江橋崇(平和フォーラム代表/法政大学法学部教授)

1 生産関係にある市民の人権から全き生活者としての市民の人権へ

 日本国憲法には、「健康で文化的な最低限度の生活」を保障する25条の生存権規定がある。これに関連して、22条に、働いて生活するための職業選択の自由、営業の自由の保障があり、27条に勤労の権利があり、そこで得られた収入で自分と家族の生活を維持するために、29条で、私有財産権が、一種の基本的人権として保障されている。これが、日本国憲法における社会権規定である。

 これらの権利は、健康で文化的な最低限度の「生活」の保障といっても、実は、市民を、生産の関係を軸にして概念化している。市民は働くものであり、自営業者であったり、労働者であったり、農民であったり、商人であったりするのである。働く能力を高めるために、市民には、自己に適した教育を受ける権利が保障されており、職業訓練の機会も与えられ、また、万一、病気や怪我をすれば医療のサービスを受けることができ、失業して働く機会を得られなくなれば、社会保障と就労支援が提供される。勤労者には、生産の場で雇用者と対等に交渉できるように、28条で労働基本権が保障されている。昨今強調されるセーフティーネットでいえば、社会権規定は働くことへのセーフティーネットであって、「生活」そのものを直接に保障してはいない。
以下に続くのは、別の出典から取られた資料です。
(** * COCO JSON to YOLO segmentation converter and splitter

    A shallow embedding of the two notebooks of the repository:

    - the converter with train/valid/test splitting
      ([create_directory_structure], [split_dataset], [coco_to_yolo]),
      embedded in module [Splitter];
    - the basic converter of [coco2yolo-seg.ipynb] ([coco_to_yolo] with a
      single output directory), embedded in module [Converter].

    Conventions of the embedding.

    - Python numbers are exact rationals kept in lowest terms ([Q] with
      [Qred] after every operation); rounding of binary floating point is
      not modelled.  [/] raises [ZeroDivisionError] on a zero divisor.
    - Python exceptions are values of [exn]; a computation that may raise
      returns a [result].
    - One call of [label_file.write] with a formatted line is one
      [label_line]: the class index and the numbers that follow it.
    - A path below [output_dir] is the list of components handed to
      [os.path.join] after [output_dir]; a source image is named by its
      [file_name] below [image_dir].
    - [print] and [tqdm] have no effect on control flow and are left out. *)

From Stdlib Require Import QArith Qround ZArith Lia Ascii.
From stdpp Require Import gmap strings list fin_maps.

Local Open Scope Z_scope.

(** ** Exceptions and results *)

Inductive exn : Set :=
  | KeyError
  | IndexError
  | ValueError
  | ZeroDivisionError.

Inductive result (A : Type) : Type :=
  | Ok (a : A)
  | Raise (e : exn).
Arguments Ok {A} a.
Arguments Raise {A} e.

Definition is_ok {A} (r : result A) : bool :=
  match r with Ok _ => true | Raise _ => false end.
(** X27: submitting the form as it was rendered changes nothing: when, for
    every user field and permission item, a checked box was on before (not
    False) and an unchecked one was off before (not True), the message is
    empty and the helper is never called. *)
Theorem unchanged_form_makes_no_call
  (add_user_permissions remove_user_permissions
     : list PermCall -> string -> string -> bool)
  (perms : list string) (req : Request) :
  (forall field email perm,
      In (field, email) (POST req) -> In perm perms ->
      (In (email ++ "-" ++ perm)%string (map fst (POST req)) ->
       request_get ("CURRENT-" ++ email ++ "-" ++ perm) req <> "False")
      /\ (~ In (email ++ "-" ++ perm)%string (map fst (POST req)) ->
          request_get ("CURRENT-" ++ email ++ "-" ++ perm) req <> "True")) ->
  parse_update_user_permissions add_user_permissions remove_user_permissions
    perms req = ("", []).
Proof.
  intros Hsame. unfold parse_update_user_permissions.
  assert (Inner : forall field email ps acc,
             In (field, email) (POST req) -> incl ps perms ->
             fold_left
               (update_permission add_user_permissions remove_user_permissions
                  req email) ps acc = acc).
  { intros field email ps. induction ps as [| p ps IH]; intros acc Hf Hincl;
      simpl; [reflexivity |].
    destruct (Hsame field email p Hf (Hincl p (or_introl eq_refl)))
      as [Hin Hout].
    rewrite update_permission_unchanged by assumption.
    apply IH; [exact Hf | intros x Hx; apply Hincl; now right]. }
  assert (Outer : forall fields acc,
             incl fields (POST req) ->
             fold_left
               (fun acc field =>
                  if String.prefix "user_permission_" (fst field)
                  then fold_left
                         (update_permission add_user_permissions
                            remove_user_permissions req (snd field)) perms acc
                  else acc) fields acc = acc).
  { induction fields as [| [f e] fields IH]; intros acc Hincl; simpl;
      [reflexivity |].
    destruct (String.prefix "user_permission_" f).
    - rewrite (Inner f e perms acc (Hincl _ (or_introl eq_refl)) (incl_refl _)).
      apply IH. intros x Hx. apply Hincl. now right.
    - apply IH. intros x Hx. apply Hincl. now right. }
  apply Outer, incl_refl.
Qed.

Lemma unchanged_form_makes_no_call_witness :
  parse_update_user_permissions (fun _ _ _ => true) (fun _ _ _ => true)
    ["upload_app"] unchanged_form = ("", []).
Proof.
  apply (unchanged_form_makes_no_call (fun _ _ _ => true) (fun _ _ _ => true)
           ["upload_app"] unchanged_form).
  intros field email perm Hf [<- | []].
  destruct Hf as [[= <- <-] | [[= <- <-] | [[= <- <-] | []]]].
  - split; [intros _; vm_compute; discriminate |].
    intros Hno. exfalso. apply Hno. vm_compute. auto.
  - split; intros _; vm_compute; discriminate.
  - split; intros _; vm_compute; discriminate.
Defined.
Lemma scan_fuel fuel :
  (forall room s, (2 * String.length s + 1 <= fuel)%nat ->
     scan_once fuel room s <> OutOfFuel
     /\ forall v r, scan_once fuel room s = Scanned v r ->
          (String.length r < String.length s)%nat)
  /\ (forall room s acc, (2 * String.length s + 2 <= fuel)%nat ->
       scan_array fuel room s acc <> OutOfFuel
       /\ forall v r, scan_array fuel room s acc = Scanned v r ->
            (String.length r < String.length s)%nat)
  /\ (forall room s acc, (2 * String.length s + 2 <= fuel)%nat ->
       scan_object fuel room s acc <> OutOfFuel
       /\ forall v r, scan_object fuel room s acc = Scanned v r ->
            (String.length r < String.length s)%nat).
Proof.
  induction fuel as [| fuel (IHonce & IHarray & IHobject)].
  - repeat split; intros; lia.
  - split; [| split].
    + intros room s Hfuel.
      destruct s as [| c rest]; [cbn [scan_once]; no_value |].
      cbn [String.length] in Hfuel. cbn [scan_once].
      destruct (Ascii.eqb c "034").
      { destruct (scanstring_shorter (n := String.length rest) rest ""
                    (Nat.le_refl _)) as [Hne Hlt].
        destruct (scanstring rest "") as [str r | | e |] eqn:E.
        - split; [discriminate |]. intros v r' H. inversion H; subst.
          specialize (Hlt _ _ eq_refl). cbn [String.length]. lia.
        - no_value.
        - no_value.
        - exfalso. apply Hne. reflexivity. }
      destruct (Ascii.eqb c "{").
      { destruct room as [| room]; [no_value |].
        pose proof (skip_ws_length rest) as Lw.
        destruct (skip_ws rest) as [| c1 rest1]; [no_value |].
        cbn [String.length] in Lw.
        destruct (Ascii.eqb c1 "}").
        - split; [discriminate |]. intros v r H. inversion H; subst.
          cbn [String.length]. lia.
        - destruct (Ascii.eqb c1 "034"); [| no_value].
          destruct (IHobject room rest1 [] ltac:(lia)) as [Hne Hlt].
          split; [exact Hne |]. intros v r H. specialize (Hlt _ _ H).
          cbn [String.length]. lia. }
      destruct (Ascii.eqb c "[").
      { destruct room as [| room]; [no_value |].
        pose proof (skip_ws_length rest) as Lw.
        destruct (skip_ws rest) as [| c1 rest1].
        - destruct (IHarray room EmptyString [] ltac:(cbn; lia))
            as [Hne Hlt].
          split; [exact Hne |]. intros v r H. specialize (Hlt _ _ H).
          cbn in Hlt. lia.
        - cbn [String.length] in Lw.
          destruct (Ascii.eqb c1 "]").
          + split; [discriminate |]. intros v r H. inversion H; subst.
            cbn [String.length]. lia.
          + destruct (IHarray room (String c1 rest1) []
                        ltac:(cbn [String.length]; lia)) as [Hne Hlt].
            split; [exact Hne |]. intros v r H. specialize (Hlt _ _ H).
            cbn [String.length] in *. lia. }
      destruct (scan_literal_shorter room (String c rest)) as [Hne Hlt].
      destruct (scan_literal room (String c rest)) as [v r | | e |] eqn:E.
      * split; [discriminate |]. intros v' r' H. inversion H; subst.
        apply (Hlt _ _ eq_refl).
      * no_value.
      * no_value.
      * exfalso. apply Hne. reflexivity.
    + intros room s acc Hfuel. cbn [scan_array].
      destruct (IHonce room s ltac:(lia)) as [Hne Hlt].
      destruct (scan_once fuel room s) as [v r | | e |] eqn:E;
        [| no_value | no_value | exfalso; apply Hne; reflexivity].
      specialize (Hlt _ _ eq_refl).
      pose proof (skip_ws_length r) as Lw.
      destruct (skip_ws r) as [| c r1]; [no_value |].
      cbn [String.length] in Lw.
      destruct (Ascii.eqb c "]").
      { split; [discriminate |]. intros v' r' H. inversion H; subst. lia. }
      destruct (Ascii.eqb c ","); [| no_value].
      pose proof (skip_ws_length r1) as Lw1.
      destruct (IHarray room (skip_ws r1) (v :: acc) ltac:(lia))
        as [Hne' Hlt'].
      split; [exact Hne' |]. intros v' r' H. specialize (Hlt' _ _ H). lia.
    + intros room s acc Hfuel. cbn [scan_object].
      destruct (scanstring_shorter (n := String.length s) s ""
                  (Nat.le_refl _)) as [Hne Hlt].
      destruct (scanstring s "") as [key r | | e |] eqn:E;
        [| no_value | no_value | exfalso; apply Hne; reflexivity].
      specialize (Hlt _ _ eq_refl).
      pose proof (skip_ws_length r) as Lw.
      destruct (skip_ws r) as [| colon r1]; [no_value |].
      cbn [String.length] in Lw.
      destruct (Ascii.eqb colon ":"); [| no_value].
      pose proof (skip_ws_length r1) as Lw1.
      destruct (IHonce room (skip_ws r1) ltac:(lia)) as [Hne1 Hlt1].
      destruct (scan_once fuel room (skip_ws r1)) as [v r2 | | e |] eqn:E1;
        [| no_value | no_value | exfalso; apply Hne1; reflexivity].
      specialize (Hlt1 _ _ eq_refl).
      pose proof (skip_ws_length r2) as Lw2.
      destruct (skip_ws r2) as [| c r3]; [no_value |].
      cbn [String.length] in Lw2.
      destruct (Ascii.eqb c "}").
      { split; [discriminate |]. intros v' r' H. inversion H; subst. lia. }
      destruct (Ascii.eqb c ","); [| no_value].
      pose proof (skip_ws_length r3) as Lw3.
      destruct (skip_ws r3) as [| q r4]; [no_value |].
      cbn [String.length] in Lw3.
      destruct (Ascii.eqb q "034"); [| no_value].
      destruct (IHobject room r4 (dict_set acc key v) ltac:(lia))
        as [Hne' Hlt'].
      split; [exact Hne' |]. intros v' r' H. specialize (Hlt' _ _ H). lia.
Qed.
 考えてみれば、日本社会は、江戸時代から、身分によって働き方が固定化され、差別のある社会であった。中国の場合は、働き方で身分が定まり、その身分に差別が付いて回ったから、商人の子でも科挙の試験に合格すれば「士」になれたが、日本では武士以外の身分の者が「士」になることは難しかった。日本のほうが、身分を代えることがいっそう困難であったのである。

 それに加えて、近代の憲法理論では、自由権の主体として、一般の勤労者のほかに、宗教者、表現者、報道者、教育者など、積極的に仕事を行い、それから収入を得て生活している者、宗教家、芸術家、ジャーナリスト、教員などとして生計を維持する者、すでに生産関係を卒業して資産の管理と運用で生活している者という人間像も描き出して、そういう能動者の人権を保障することが人権保障の軸となり、能動者に対応する受動者の側の人権は、改めて保障までもなかった。
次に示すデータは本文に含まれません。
Lemma build_linux_rocm_emits cuda_version c nccl_assets python_version source output :
  WHEEL_LINUX_CONFIGS cfg !! cuda_version = Some c →
  lc_kind c = "rocm" →
  emits (rocm_call cuda_version)
    (build_linux cfg w "wheel-linux" nccl_assets (Some cuda_version) python_version
       source output).
Proof.
  intros Hc Hkind. unfold build_linux.
  apply (emits_bind_post _ (λ s, lb_nccl_config s.1 = None ∧ lb_cudnn s.1 = None)).
  - unfold build_linux_setup. apply emits_bind; [apply emits_lift | intros version].
    apply emits_bind.
    + intros tr.
      destruct (build_linux_config_rocm cuda_version c python_version source version
                  tr Hc Hkind) as (b & -> & _).
      by eexists.
    + intros b. unfold build_linux_agent_args. emits_go.
  - intros tr tr' [b agent_args]. unfold build_linux_setup.
    rewrite run_bind. simpl.
    destruct (get_version_from_source_tree w source) as [version|]; [|done].
    rewrite run_bind.
    destruct (build_linux_config_rocm cuda_version c python_version source version
                tr Hc Hkind) as (b' & -> & Hb').
    intros (? & ? & _ & [= _ <- _])%run_bind_Return_inv. done.
  - intros [b agent_args] [Hn Hcu]. simpl.
    apply emits_bind; [by apply emits_perform | intros workdir].
    apply emits_try_finally; [by apply build_linux_try_rocm_emits|].
    unfold remove_workdir. emits_go; done.
Qed.

(** What the ROCm build does between the copy of the builder directory and
    the image build: the two placeholder directories, with nothing staged
    into them, then the metadata. *)
Definition rocm_placeholders_and_metadata (cuda_version workdir : string) : list call :=
  [ Log "Creating nccl directory under builder directory";
    Mkdir ((workdir +:+ "/builder") +:+ "/nccl");
    Log "NCCL is not installed for this build";
    Mkdir ((workdir +:+ "/builder") +:+ "/cudnn");
    Log "cuDNN is not installed for this build";
    Log "Writing wheel metadata";
    JsonDump (workdir +:+ "/_wheel.json") (cuda_only_metadata cuda_version) ].

Lemma emits_extends {A} (m : M A) tr : emits any_call m → ∃ evs, (m tr).1 = tr ++ evs.
Proof. intros H. destruct (H tr) as (evs & ? & _). eauto. Qed.

Lemma build_linux_try_rocm_run cuda_version nccl_assets source output b agent_args
    workdir tr :
  lb_nccl_config b = None → lb_cudnn b = None →
  (∀ tr c, prepares c = true → returned (respond w tr c) = true) →
  ∃ pre post,
    (build_linux_try cfg w "wheel-linux" nccl_assets (Some cuda_version) source
       output b agent_args workdir tr).1
    = (tr ++ pre) ++ rocm_placeholders_and_metadata cuda_version workdir ++ post.
Proof.
  intros Hn Hc Hprep. unfold build_linux_try. rewrite Hn, Hc.
  rewrite !log_then.
  rewrite perform__then by (by apply Hprep).
  rewrite perform__then by (by apply Hprep).
  rewrite log_then.
  rewrite perform__then by (by apply Hprep).
  rewrite log_then.
  rewrite perform__then by (by apply Hprep).
  rewrite log_then.
  rewrite perform__then by (by apply Hprep).
  rewrite log_then.
  rewrite bool_decide_eq_true_2 by done.
  rewrite run_bind, log_then. cbv beta. rewrite perform__run.
  match goal with
  | |- context [match respond w ?t ?c with _ => _ end] =>
      destruct (respond w t c) as [?|e]
  end; simpl.
  - match goal with
    | |- ∃ pre post, (?m ?t).1 = _ =>
        destruct (emits_extends m t) as (evs & ->)
    end.
    { repeat first [ apply _run_container_emits; [done..] | emits_step ]; done. }
    rewrite <-!(assoc_L (++)). simpl.
    eexists [_; _; _; _; _; _], evs. rewrite <-(assoc_L (++) tr). reflexivity.
  - rewrite <-!(assoc_L (++)). simpl.
    eexists [_; _; _; _; _; _], []. rewrite <-(assoc_L (++) tr). reflexivity.
Qed.

Lemma build_linux_setup_rocm cuda_version c python_version source tr :
  WHEEL_LINUX_CONFIGS cfg !! cuda_version = Some c →
  lc_kind c = "rocm" →
  is_Some (WHEEL_PYTHON_VERSIONS cfg !! python_version) →
  returned (get_version_from_source_tree w source) = true →
  ∃ b agent_args start,
    build_linux_setup cfg w "wheel-linux" (Some cuda_version) python_version source tr
    = (tr ++ [Log start], Return (b, agent_args))
    ∧ lb_nccl_config b = None ∧ lb_cudnn b = None.
Proof.
  intros Hc Hkind [requires Hpy] Hversion. unfold build_linux_setup.
  rewrite run_bind. unfold lift at 1.
  destruct (get_version_from_source_tree w source) as [version|]; [|done].
  rewrite run_bind.
  destruct (build_linux_config_rocm cuda_version c python_version source version
              tr Hc Hkind) as (b & -> & Hn & Hcu).
  rewrite run_bind. unfold build_linux_agent_args.
  rewrite bool_decide_eq_true_2 by done.
  rewrite run_bind. unfold getitem at 1. rewrite Hpy.
  unfold ret at 1. rewrite run_bind. unfold getitem_opt, getitem. rewrite Hc.
  by eexists b, _, _.
Qed.

Lemma with_workdir_rocm_run cuda_version nccl_assets source output b agent_args tr :
  lb_nccl_config b = None → lb_cudnn b = None →
  (∀ tr c, prepares c = true → returned (respond w tr c) = true) →
  ∃ workdir pre post,
    (with_workdir w
       (build_linux_try cfg w "wheel-linux" nccl_assets (Some cuda_version) source
          output b agent_args)
       (remove_workdir w) tr).1
    = pre ++ rocm_placeholders_and_metadata cuda_version workdir ++ post.
Proof.
  intros Hn Hcu Hprep.
  pose proof (Hprep tr (Mkdtemp "cupy-dist-") eq_refl) as Hmk.
  destruct (respond w tr (Mkdtemp "cupy-dist-")) as [workdir|] eqn:Hwd; [|done].
  rewrite (with_workdir_unguarded w _ _ workdir Hwd). cbv zeta. cbn [fst].
  destruct (build_linux_try_rocm_run cuda_version nccl_assets source output b
              agent_args workdir (tr ++ [Mkdtemp "cupy-dist-"]) Hn Hcu Hprep)
    as (pre & post & ->).
  exists workdir, ((tr ++ [Mkdtemp "cupy-dist-"]) ++ pre),
    (post ++ [removing workdir; Rmtree workdir]).
  by rewrite <-!(assoc_L (++)).
Qed.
 こうして、古くからの伝統的な概念も、憲法が定めた社会権の概念も共通して生産関係を基軸にした人間像であったのだから、20世紀の中期、日本国憲法が制定された当時には、人々は、「市民」というものを生産関係において能動的に働く者と把握していたと理解してよいと思える。

 これに対抗した社会運動の側でも、マルキシズムは、人間の本質は生産関係においてどの階級に属するかで決まると主張した。そこに生じる自分の所属階級の自覚と、労働者階級を前衛的に指導する共産主義政党への忠誠が、階級意識の覚醒として高く位置づけられていた。
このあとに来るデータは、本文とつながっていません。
(** * The quiz session of src/index.tsx

    A shallow embedding of the arithmetic trainer: the problem source
    ([generateDailyProblems]), the React state of [App] with its three
    handlers ([startTraining], [handleSubmit], [handleNext]), the part of the
    render function that decides which handler the page offers, and the
    grading rule on IEEE 754 binary64 numbers. *)

From Stdlib Require Import ZArith List String Ascii Bool Lia.
From Stdlib Require Import SpecFloat.
Import ListNotations.
Open Scope string_scope.
Open Scope list_scope.

(** ** JavaScript numbers

    A JavaScript number is a binary64 float.  [spec_float] with precision 53
    and maximal exponent 1024 is that format, NaN, infinities and signed
    zeros included; its operations round to nearest, ties to even. *)

Module Number.

Definition prec : Z := 53.
Definition emax : Z := 1024.

Definition number : Type := spec_float.

Definition NaN : number := S754_nan.

(** [x - y] *)
Definition sub (x y : number) : number := SFsub prec emax x y.

(** [Math.abs(x)] *)
Definition abs (x : number) : number := SFabs x.

(** [x < y]: false as soon as one side is NaN *)
Definition lt (x y : number) : bool := SFltb x y.

(** The number an integer literal denotes. *)
Definition of_Z (z : Z) : number := binary_normalize prec emax z 0 false.

(** The number nearest to [m * 10 ^ e10], with the sign [neg]: the value of
    a decimal literal whose digits are [m] and whose exponent is [e10]. *)
Definition of_decimal (neg : bool) (m : N) (e10 : Z) : number :=
  match m with
  | N0 => S754_zero neg
  | Npos p =>
      match e10 with
      | Zneg n =>
          let '(q, e, l) :=
            SFdiv_core_binary prec emax (Zpos p) 0 (Z.pow_pos 10 n) 0 in
          binary_round_aux prec emax neg q e l
      | _ => binary_round prec emax neg (Z.to_pos (Zpos p * 10 ^ e10)) 0
      end
  end.

(** The literal [0.01] of the grading rule. *)
Definition tolerance : number := S754_finite false 5764607523034235 (-59).

End Number.

Import Number.

(** Numbers that are neither NaN nor an infinity. *)
Definition finite (x : number) : bool :=
  match x with
  | S754_zero _ | S754_finite _ _ _ => true
  | S754_infinity _ | S754_nan => false
  end.

(** [x] is the integer [a], held without rounding: a zero for 0, else a
    mantissa and an exponent between -52 and 0 whose product is [a]. *)
Definition holds_integer (x : number) (a : Z) : Prop :=
  match x with
  | S754_zero _ => a = 0%Z
  | S754_finite s m e =>
      (-52 <= e <= 0)%Z /\ (cond_Zopp s (Zpos m) = a * 2 ^ (- e))%Z
      /\ a <> 0%Z
  | S754_infinity _ | S754_nan => False
  end.

(** Numbers that are not below the tolerance in absolute value because of
    their exponent alone: infinities, NaN, and finite numbers of exponent
    -52 or more (the tolerance has exponent -59). *)
Definition coarse (r : number) : Prop :=
  match r with
  | S754_zero _ => False
  | S754_finite _ _ e => (-52 <= e)%Z
  | S754_infinity _ | S754_nan => True
  end.

(** The well-formed numbers: every JavaScript number is one, with a mantissa
    of 53 bits, or fewer at the least exponent -1074, and an exponent of at
    most 971. *)
Definition binary64 (x : number) : bool := valid_binary prec emax x.

(** The value of a finite number counted in units of 2^-1074, the least
    positive binary64 number; every finite binary64 number is a whole number
    of them.  Infinities and NaN have no value and are given 0. *)
Definition units (x : number) : Z :=
  match x with
  | S754_finite s m e => (cond_Zopp s (Zpos m) * 2 ^ (e + 1074))%Z
  | S754_zero _ | S754_infinity _ | S754_nan => 0%Z
  end.

(** ** Types *)

Record MathProblem : Type := {
  question : string;
  answer : number;
  explanation : string;
  type : string
}.

Module HistoryItem.
Record t : Type := {
  problem : MathProblem;
  userAnswer : string;
  isCorrect : bool
}.
End HistoryItem.

Inductive GameState : Type := intro | loading | playing | summary.

(** The seven [useState] cells of [App].  The index and the score are
    numbers that only ever hold small natural numbers. *)
Record State : Type := {
  gameState : GameState;
  problems : list MathProblem;
  currentIndex : nat;
  userAnswer : string;
  showExplanation : bool;
  history : list HistoryItem.t;
  score : nat
}.

(** The values [useState] is given: what the first render sees. *)
Definition initial : State := {|
  gameState := intro;
  problems := [];
  currentIndex := 0;
  userAnswer := EmptyString;
  showExplanation := false;
  history := [];
  score := 0
|}.

(** ** State updates

    A handler does not change the state: it reads the values of the render it
    was created in and queues updates.  A setter takes either a value or a
    function of the previous value ([setScore(s => s + 1)]); the queue is
    applied in order once the handler is done. *)

Inductive SetStateAction (A : Type) : Type :=
  | Value (v : A)
  | Updater (f : A -> A).
Arguments Value {A} v.
Arguments Updater {A} f.

Definition resolve {A : Type} (a : SetStateAction A) (prev : A) : A :=
  match a with
  | Value v => v
  | Updater f => f prev
  end.

Inductive Update : Type :=
  | setGameState (a : SetStateAction GameState)
  | setProblems (a : SetStateAction (list MathProblem))
  | setCurrentIndex (a : SetStateAction nat)
  | setUserAnswer (a : SetStateAction string)
  | setShowExplanation (a : SetStateAction bool)
  | setHistory (a : SetStateAction (list HistoryItem.t))
  | setScore (a : SetStateAction nat).

Definition apply_update (s : State) (u : Update) : State :=
  match u with
  | setGameState a =>
      {| gameState := resolve a (gameState s); problems := problems s;
         currentIndex := currentIndex s; userAnswer := userAnswer s;
         showExplanation := showExplanation s; history := history s;
         score := score s |}
  | setProblems a =>
      {| gameState := gameState s; problems := resolve a (problems s);
         currentIndex := currentIndex s; userAnswer := userAnswer s;
         showExplanation := showExplanation s; history := history s;
         score := score s |}
  | setCurrentIndex a =>
      {| gameState := gameState s; problems := problems s;
         currentIndex := resolve a (currentIndex s); userAnswer := userAnswer s;
         showExplanation := showExplanation s; history := history s;
         score := score s |}
  | setUserAnswer a =>
      {| gameState := gameState s; problems := problems s;
         currentIndex := currentIndex s; userAnswer := resolve a (userAnswer s);
         showExplanation := showExplanation s; history := history s;
         score := score s |}
  | setShowExplanation a =>
      {| gameState := gameState s; problems := problems s;
         currentIndex := currentIndex s; userAnswer := userAnswer s;
         showExplanation := resolve a (showExplanation s); history := history s;
         score := score s |}
  | setHistory a =>
      {| gameState := gameState s; problems := problems s;
         currentIndex := currentIndex s; userAnswer := userAnswer s;
         showExplanation := showExplanation s; history := resolve a (history s);
         score := score s |}
  | setScore a =>
      {| gameState := gameState s; problems := problems s;
         currentIndex := currentIndex s; userAnswer := userAnswer s;
         showExplanation := showExplanation s; history := history s;
         score := resolve a (score s) |}
  end.

(** The state after the queued updates. *)
Definition commit (queue : list Update) (s : State) : State :=
  fold_left apply_update queue s.

(** ** Completions

    A call either returns a value or throws. *)

Inductive Completion (A : Type) : Type :=
  | Normal (a : A)
  | Throw.
Arguments Normal {A} a.
Arguments Throw {A}.

Definition bind {A B : Type} (c : Completion A) (k : A -> Completion B) :
  Completion B :=
  match c with
  | Normal a => k a
  | Throw => Throw
  end.

Notation "x <- c ;; k" := (bind c (fun x => k))
  (at level 61, c at next level, right associativity).

(** [try { body } catch (error) { return handler }] *)
Definition try_catch {A : Type} (body : Completion A) (handler : A) : A :=
  match body with
  | Normal a => a
  | Throw => handler
  end.

(** [!text] for [text : string | undefined] *)
Definition falsy (text : option string) : bool :=
  match text with
  | None => true
  | Some t => String.eqb t EmptyString
  end.

(** ** The problem source *)

(** The array the [catch] block returns. *)
Definition fallback : list MathProblem := [
  {| question := "25 × 44"; answer := of_Z 1100;
     explanation := "把44拆分成4×11，然后25×4=100，100×11=1100";
     type := "乘法结合律" |};
  {| question := "135 + 289 + 65"; answer := of_Z 489;
     explanation := "利用加法交换律，先算135+65=200，再加289等于489";
     type := "加法凑整" |};
  {| question := "47 × 99 + 47"; answer := of_Z 4700;
     explanation := "提取公因数47，变成 47 × (99 + 1) = 47 × 100";
     type := "乘法分配律" |}
].

Section ProblemSource.

(** [JSON.parse] returns [any]; the source asserts [as MathProblem[]]
    without a check, and the embedding takes the built-in at that type:
    [Normal v] reads "returns the array [v]", [Throw] reads "throws
    SyntaxError". *)
Variable JSON_parse : string -> Completion (list MathProblem).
 したがって、社会権を含む日本国憲法の人権カタログが、生産関係における能動者を基軸にして構成されることには、とくに不自然さは感じられなかった。

 しかし、市民の「生活」は、決して、生産関係だけで決められるものではない。市民が生きるということは、働くことによって収入を得て、それを、自分と家族の現在の生活の消費に用いるか、将来の生活を自ら確保する貯蓄、資産形成に用いるということであった。この場合、消費には、衣食住の確保、そのための、衣類の消費、食料の消費、住居の消費だけでなく、文化の消費、娯楽の消費、報道の消費、教育の消費なども含まれる。貯蓄ないし資産形成も、現代社会においては、金融サービスの消費といえる。そうした意味で、市民の生活は、生産と消費の循環で成り立っているといえる。

 20世紀後半の社会の変化と、それゆえに生じた人権概念の変化は、生産関係を軸とした既存の概念では適正に扱うことのできない、市民の消費関係、生活面での問題群の発生であり、それに対応するための新しい人権の登場であった。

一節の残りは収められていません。